Buol, Tabenews.com — Mada Yunus (MY), terpidana kasus penyerobotan dan klaim lahan seluas 117 hektar di area Koperasi Tani Awal Baru, resmi dieksekusi oleh Kejaksaan Negeri (Kejari) Buol pada Rabu (5/11/2025) dan telah diserahkan ke Rutan Kelas III Leok.
Namun, di balik kasus tersebut, publik dikejutkan dengan fakta lain bahwa MY juga terseret dalam kasus pencabulan terhadap anak kandungnya sendiri yang kini tengah diproses oleh aparat kepolisian.
Kasus penyerobotan lahan bermula dari laporan Koperasi Plasma Awal Baru yang menuduh MY melakukan tindak pidana sebagaimana diatur dalam Undang-Undang Nomor 39 Tahun 2014 tentang Perkebunan, dengan Nomor Laporan Polisi: LP/B/187/V/2025/SPKT/Polres Buol.
Dalam proses persidangan, majelis hakim menemukan bahwa dokumen yang digunakan MY untuk mengklaim kepemilikan tanah seluas 117 hektar di area perkebunan kelapa sawit PT Haradaya Inti Plantations tidak memiliki dasar hukum yang sah.
“Menimbang, bahwa terdakwa dalam pembelaannya menyatakan lahan 117 hektar tersebut adalah miliknya berdasarkan Surat Keterangan Penguasaan Tanah tertanggal 4 November 2021 dan Surat Keterangan Kepemilikan Tanah (SKPT) tertanggal 12 November 2021. Namun, kedua surat tersebut tidak ditandatangani oleh Camat Tiloan dan hanya ditandatangani oleh Kepala Desa Balau. Selain itu, surat-surat tersebut tidak memiliki alas hak yang kuat terhadap kepemilikan tanah.”
Atas dasar pertimbangan tersebut, pengadilan memutuskan bahwa terdakwa terbukti bersalah melakukan tindak pidana manipulasi data dan penyerobotan lahan, dan selanjutnya dieksekusi untuk menjalani hukuman di rutan.

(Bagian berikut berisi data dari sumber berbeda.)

(* ===== verification/Kmem.v ===== *)
(** * Physical page allocator: freeing pages

    [kfree], [freerange] and [kinit] of kernel/kalloc.c. The free list is the
    chain of pages linked through their first word from [k_freelist], as in the
    code. [kalloc] is in Replace.v, because it evicts pages when the list is
    empty. *)

From S2P Require Import Prelude Riscv Kernel Mem Inv.

Section kmem.
Context {F : Type}.

(** [kfree(pa)]: check the address, fill the page with junk, push it. *)
Definition kfree (pa : Z) : K F unit :=
  let* s := get in
  if negb (pa mod PGSIZE =? 0) || (pa <? k_end s) || (PHYSTOP <=? pa)
  then panic "kfree"
  else
    memset_page pa 1 ;;
    acquire LKmem ;;
    let* s := get in
    store64 pa (k_freelist s) ;;
    modify (set_k_freelist pa) ;;
    release LKmem.

Fixpoint freerange_loop (fuel : nat) (p pa_end : Z) : K F unit :=
  if p + PGSIZE <=? pa_end then
    match fuel with
    | O => nofuel
    | S fuel => kfree p ;; freerange_loop fuel (p + PGSIZE) pa_end
    end
  else ret tt.

(** [freerange(pa_start, pa_end)]: at most one iteration per page of the range. *)
Definition freerange (pa_start pa_end : Z) : K F unit :=
  freerange_loop (Z.to_nat ((pa_end - pa_start) / PGSIZE)) (PGROUNDUP pa_start) pa_end.

Definition kinit : K F unit :=
  let* s := get in freerange (k_end s) PHYSTOP.

(** Take the first page of the list: the body both branches of [kalloc] share.
    Returns [0] when the list is empty. *)
Definition kmem_pop : K F Z :=
  let* s := get in
  let r := k_freelist s in
  if r =? 0 then ret 0
  else
    let* next := load64 r in
    modify (set_k_freelist next) ;;
    ret r.
(** ** What [kfree] does *)

(** The junk page [kfree] leaves, linked to the old list. *)
Definition free_page (next : Z) : list Z := pg64_set (fill 1) 0 next.

Lemma length_free_page next : length (free_page next) = Z.to_nat PGSIZE.
Proof.
  unfold free_page. rewrite length_pg64_set; [apply length_fill|].
  rewrite length_fill. klia.
Qed.

Lemma free_page_next next : 0 <= next < 2 ^ 64 -> pg64 (free_page next) 0 = next.
Proof.
  intros Hn. unfold free_page. rewrite pg64_set_same; [by apply u64_small|done|].
  rewrite length_fill. klia.
Qed.

Lemma kfree_eq (s : kstate F) pa pg :
  is_page (k_mem s) pa pg -> k_end s <= pa < PHYSTOP -> LKmem ∉ k_locks s ->
  kfree pa s =
  Done tt (set_k_freelist pa (set_k_mem (<[pa := free_page (k_freelist s)]> (k_mem s)) s)).
Proof.
  intros Hpg Hr Hlk. unfold kfree. kpure.
  destruct Hpg as (Hm & Hlen & Ha).
  rewrite Ha, (proj2 (Z.ltb_ge _ _)), (proj2 (Z.leb_gt _ _)) by lia. cbn [negb orb Z.eqb].
  erewrite bind_done by (by eapply memset_page_eq).
  erewrite bind_done by (apply acquire_eq; exact Hlk). kpure. ksimpl.
  replace pa with (pa + 0) at 1 by lia.
  erewrite bind_done.
  2:{ eapply (store64_page _ pa (fill (u8 1)) 0); [|klia]. ksimpl.
      split; [apply lookup_insert_eq|]. split; [apply length_fill|done]. }
  kpure. ksimpl. rewrite insert_insert_eq.
  erewrite release_eq by (ksimpl; done).
  by destruct s.
Qed.

(** A loose page can always be freed, and is free afterwards. *)
Lemma kfree_spec (s : kstate F) own pa :
  kinv own (k_end s) (k_mem s) (k_freelist s) -> own !! pa = Some RLoose ->
  LKmem ∉ k_locks s ->
  exists s', kfree pa s = Done tt s' /\
    s' = set_k_freelist pa (set_k_mem (<[pa := free_page (k_freelist s)]> (k_mem s)) s) /\
    kinv (<[pa := RFree]> own) (k_end s) (k_mem s') pa.
Proof.
  intros KI Hown Hlk. destruct (ki_is_page _ _ _ _ KI _ _ Hown) as (pg & Hpg).
  destruct (ki_range _ _ _ _ KI _ _ Hown) as [Hr _].
  eexists. split; [by eapply kfree_eq|]. split; [done|]. ksimpl.
  apply (kinv_free _ _ _ _ KI); [done|apply length_free_page|].
  apply free_page_next. destruct (decide (k_freelist s = 0)) as [->|Hh]; [lia|].
  pose proof (ki_range _ _ _ _ KI _ _ (ki_head _ _ _ _ KI Hh)) as [? _].
  pose proof (ki_end _ _ _ _ KI). klia.
Qed.
(** ** Initialisation *)

Lemma freerange_loop_spec fuel : forall (s : kstate F) own p,
  kinv own (k_end s) (k_mem s) (k_freelist s) -> LKmem ∉ k_locks s ->
  p mod PGSIZE = 0 -> (PHYSTOP - p) / PGSIZE <= Z.of_nat fuel ->
  (forall pa, p <= pa -> pa + PGSIZE <= PHYSTOP -> pa mod PGSIZE = 0 ->
     own !! pa = Some RLoose) ->
  (forall pa r, own !! pa = Some r -> pa < p -> r = RFree) ->
  exists s', freerange_loop fuel p PHYSTOP s = Done tt s' /\
    k_end s' = k_end s /\ kinv ((fun _ => RFree) <$> own) (k_end s) (k_mem s') (k_freelist s').
Proof.
  induction fuel as [|fuel IH]; intros s own p KI Hlk Hp Hfuel Hge Hlt.
  all: cbn [freerange_loop]; destruct (Z.leb_spec (p + PGSIZE) PHYSTOP) as [Hle|Hgt].
  2,4: exists s; split; [done|split; [done|]]; replace ((fun _ => RFree) <$> own) with own; [done|];
    apply map_eq; intros pa; rewrite lookup_fmap; destruct (own !! pa) as [r|] eqn:Hr; [|done];
    simpl; f_equal; apply (Hlt pa); [done|];
    destruct (ki_range _ _ _ _ KI _ _ Hr) as [? Hal];
    destruct (Z_lt_ge_dec pa p); [done|];
    pose proof (Z.div_mod pa 4096); pose proof (Z.div_mod p 4096); klia.
  - exfalso. pose proof (Z.div_le_lower_bound (PHYSTOP - p) PGSIZE 1). klia.
  - pose proof (Hge p ltac:(lia) Hle Hp) as Hown.
    destruct (kfree_spec s own p KI Hown Hlk) as (s1 & E & Es1 & KI1).
    erewrite bind_done by exact E.
    destruct (IH s1 (<[p := RFree]> own) (p + PGSIZE)) as (s' & E' & He & KI').
    + rewrite Es1 in KI1 |- *. exact KI1.
    + rewrite Es1. exact Hlk.
    + rewrite <- Zplus_mod_idemp_l, Hp. done.
    + replace (PHYSTOP - (p + PGSIZE)) with (PHYSTOP - p + (-1) * PGSIZE) by lia.
      rewrite Z.div_add by klia. lia.
    + intros pa Hpa Hpa' Hal. rewrite lookup_insert_ne by klia. apply Hge; klia.
    + intros pa r. destruct (decide (pa = p)) as [->|].
      * rewrite lookup_insert_eq. naive_solver.
      * rewrite lookup_insert_ne by done. intros Hr Hpa. apply (Hlt pa r Hr).
        destruct (ki_range _ _ _ _ KI _ _ Hr) as [_ Hal].
        pose proof (Z.div_mod pa 4096); pose proof (Z.div_mod p 4096). klia.
    + exists s'. split; [done|]. rewrite He, Es1 in *. split; [done|].
      rewrite fmap_insert in KI'. rewrite insert_id in KI'; [done|].
      by rewrite lookup_fmap, Hown.
Qed.

(** RAM as the boot code finds it: every page from the end of the kernel up to
    [PHYSTOP], and nothing else. *)
Definition ram_ok (s : kstate F) : Prop :=
  0 < k_end s <= PHYSTOP /\
  (forall pa, is_Some (k_mem s !! pa) <->
     k_end s <= pa /\ pa + PGSIZE <= PHYSTOP /\ pa mod PGSIZE = 0) /\
  (forall pa pg, k_mem s !! pa = Some pg -> length pg = Z.to_nat PGSIZE).
End kmem.

(** Freeing every page of RAM puts them all on the free list. *)
Theorem kinit_spec {F} (s : kstate F) :
  ram_ok s -> k_freelist s = 0 -> LKmem ∉ k_locks s ->
  exists s', kinit s = Done tt s' /\
    kinv ((fun _ => RFree) <$> k_mem s) (k_end s') (k_mem s') (k_freelist s').
Proof.
  intros (He & Hdom & Hlen) Hfl Hlk. unfold kinit, freerange. rewrite bind_get.
  assert (Hup : PGROUNDUP (k_end s) = (k_end s + 4095) / 4096 * 4096)
    by (apply PGROUNDUP_eq; klia).
  destruct (freerange_loop_spec (Z.to_nat ((PHYSTOP - k_end s) / PGSIZE)) s
    ((fun _ => RLoose) <$> k_mem s) (PGROUNDUP (k_end s))) as (s' & E & He' & KI).
  - split; try lia.
    + intros pa pg Hpg. split; [by eapply Hlen|].
      destruct (proj1 (Hdom pa) ltac:(by eexists)) as (? & ? & ?). split; [done|klia].
    + intros pa. by rewrite lookup_fmap, fmap_is_Some.
    + exists []. split; [by rewrite Hfl|]. split; [constructor|].
      intros x. rewrite lookup_fmap. destruct (k_mem s !! x); simpl; set_solver.
    + intros pa root path. rewrite lookup_fmap. by destruct (k_mem s !! pa).
    + intros pa root path pg. rewrite lookup_fmap. by destruct (k_mem s !! pa).
    + intros pa root path i. rewrite lookup_fmap. by destruct (k_mem s !! pa).
  - done.
  - rewrite Hup. apply Z.mod_mul. klia.
  - rewrite Z2Nat.id by (apply Z.div_pos; klia). apply Z.div_le_mono; [klia|].
    rewrite Hup. pose proof (Z.div_mod (k_end s + 4095) 4096). 
    pose proof (Z.mod_pos_bound (k_end s + 4095) 4096). lia.
  - intros pa Hpa Hpa' Hal. rewrite lookup_fmap.
    destruct (proj2 (Hdom pa)) as [pg ->]; [|done]. split; [|done].
    rewrite Hup in Hpa. pose proof (Z.div_mod (k_end s + 4095) 4096).
    pose proof (Z.mod_pos_bound (k_end s + 4095) 4096). lia.
  - intros pa r. rewrite lookup_fmap. destruct (k_mem s !! pa) eqn:Hpg; [|done]. intros _ Hpa.
    destruct (proj1 (Hdom pa) ltac:(by eexists)) as (Hpa1 & ? & Hal).
    rewrite Hup in Hpa. exfalso. kdlia.
  - exists s'. split; [done|]. rewrite He'. rewrite <- map_fmap_compose in KI. exact KI.
Qed.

Eksploitasi Anak dalam Proses Eksekusi terhadap MY sempat menjadi perhatian publik setelah beredar video yang menampilkan suasana di lokasi kejadian. Dalam tayangan tersebut terlihat seorang wanita yang diketahui merupakan istri baru MY berteriak histeris sambil menghadirkan anak-anak MY dari pernikahan sebelumnya.

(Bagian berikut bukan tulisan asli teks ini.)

(** *** Unlinking a node, on memory *)

(** The memory after node [x], between [q1] and [q2], has been unlinked: the
    last node of [q1], if any, now points to what [x] pointed to. *)
Definition unlink (m : gmap Z (list Z)) (q1 : list rnode) (next : Z) : gmap Z (list Z) :=
  match last q1 with
  | None => m
  | Some y =>
      match m !! rn_node y with
      | Some pg => <[rn_node y := pg64_set pg rp_next next]> m
      | None => m
      end
  end.

Section unlink.
Context (own : gmap Z role) (e : Z) (m : gmap Z (list Z)) (fl : Z) (i : nat)
  (head tail : Z) (q1 q2 : list rnode) (x : rnode) (pgx : list Z).
Hypothesis KI : kinv own e m fl.
Hypothesis Q : qinv own m i head tail (q1 ++ x :: q2).
Hypothesis Hx : m !! rn_node x = Some pgx.
Let next := pg64 pgx rp_next.
Let m1 := unlink m q1 next.
Let head1 := match q1 with [] => next | _ => head end.

Lemma unlink_fresh y : y ∈ (rn_node <$> q1) \/ y ∈ (rn_node <$> q2) -> y <> rn_node x.
Proof.
  intros Hy ->. pose proof (qi_nodup _ _ _ _ _ _ Q) as Hnd.
  rewrite fmap_app, fmap_cons in Hnd. apply NoDup_app in Hnd as (_ & Hd & Hnd).
  apply NoDup_cons in Hnd as [Hnx _]. destruct Hy as [Hy|Hy]; [|done].
  apply (Hd _ Hy). set_solver.
Qed.

Lemma unlink_next : 0 <= next < 2 ^ 64 /\ rq_seg m next q2 0 /\ rq_seg m head q1 (rn_node x).
Proof.
  split; [apply pg64_range|]. pose proof (qi_seg _ _ _ _ _ _ Q) as Hs.
  apply rq_seg_app in Hs as (h' & H1 & Hs). simpl in Hs.
  destruct Hs as (-> & pg & Hpg & _ & _ & H2). simplify_eq. done.
Qed.

Lemma unlink_agree pa : pa ∉ (rn_node <$> q1) -> m1 !! pa = m !! pa.
Proof.
  intros Hpa. unfold m1, unlink. destruct (last q1) as [y|] eqn:Hl; [|done].
  destruct (m !! rn_node y) eqn:Hy; [|done]. rewrite lookup_insert_ne; [done|].
  intros <-. apply Hpa. apply list_elem_of_fmap. exists y. split; [done|].
  apply last_Some in Hl as (q' & Eq). rewrite Eq. clear. set_solver.
Qed.

Lemma unlink_role y : y ∈ (rn_node <$> q1 ++ x :: q2) ->
  own !! y = Some (RNode i) /\ exists pg, is_page m y pg.
Proof.
  intros Hy. apply (qi_role _ _ _ _ _ _ Q) in Hy. split; [done|]. by eapply ki_is_page.
Qed.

Aksi tersebut dinilai sejumlah pihak sebagai bentuk eksploitasi anak, karena melibatkan mereka dalam situasi yang seharusnya tidak pantas untuk anak di bawah umur. Pihak pemerhati anak menilai, tindakan tersebut melanggar prinsip perlindungan anak sebagaimana diatur dalam Undang-Undang Nomor 35 Tahun 2014 tentang Perlindungan Anak.
Fakta lain yang mengejutkan, MY ternyata juga tengah menjalani proses hukum atas dugaan pencabulan terhadap anak kandungnya yang masih di bawah umur dan duduk di bangku SMP. Kasus ini dilaporkan oleh pihak keluarga korban ke Polres Buol, dan saat ini tengah ditangani oleh Polda Sulawesi Tengah.
Selain ke pihak kepolisian, keluarga korban juga melaporkan kasus ini ke Dinas Perlindungan Perempuan dan Anak Provinsi Sulawesi Tengah serta Komnas Perempuan dan Anak di Jakarta.
Laporan tersebut disertai permintaan agar korban segera dipisahkan dari pelaku karena disebut telah mengalami kekerasan dan pelecehan selama beberapa bulan dalam penguasaan tersangka.
Hingga berita ini diterbitkan, penyidik Polda Sulteng telah memeriksa sejumlah saksi dan korban. Publik menilai adanya dugaan pembiaran atas kasus ini, mengingat pelaku sebelumnya masih bebas sebelum eksekusi atas kasus penyerobotan lahan dilakukan.
Desakan Publik dan Pengawasan Penegak Hukum, Kasus ganda yang melibatkan MY ini menuai perhatian luas masyarakat Kabupaten Buol. Sejumlah aktivis perempuan dan anak mendesak penegak hukum untuk mempercepat penanganan kasus pencabulan tersebut, mengingat korban merupakan anak kandung sendiri dari pelaku.
Mereka juga meminta agar aparat penegak hukum, baik di tingkat Polres Buol maupun Polda Sulteng, menjamin perlindungan hukum dan psikologis terhadap korban, serta mengusut tuntas seluruh aspek kasus tanpa adanya intervensi dari pihak manapun.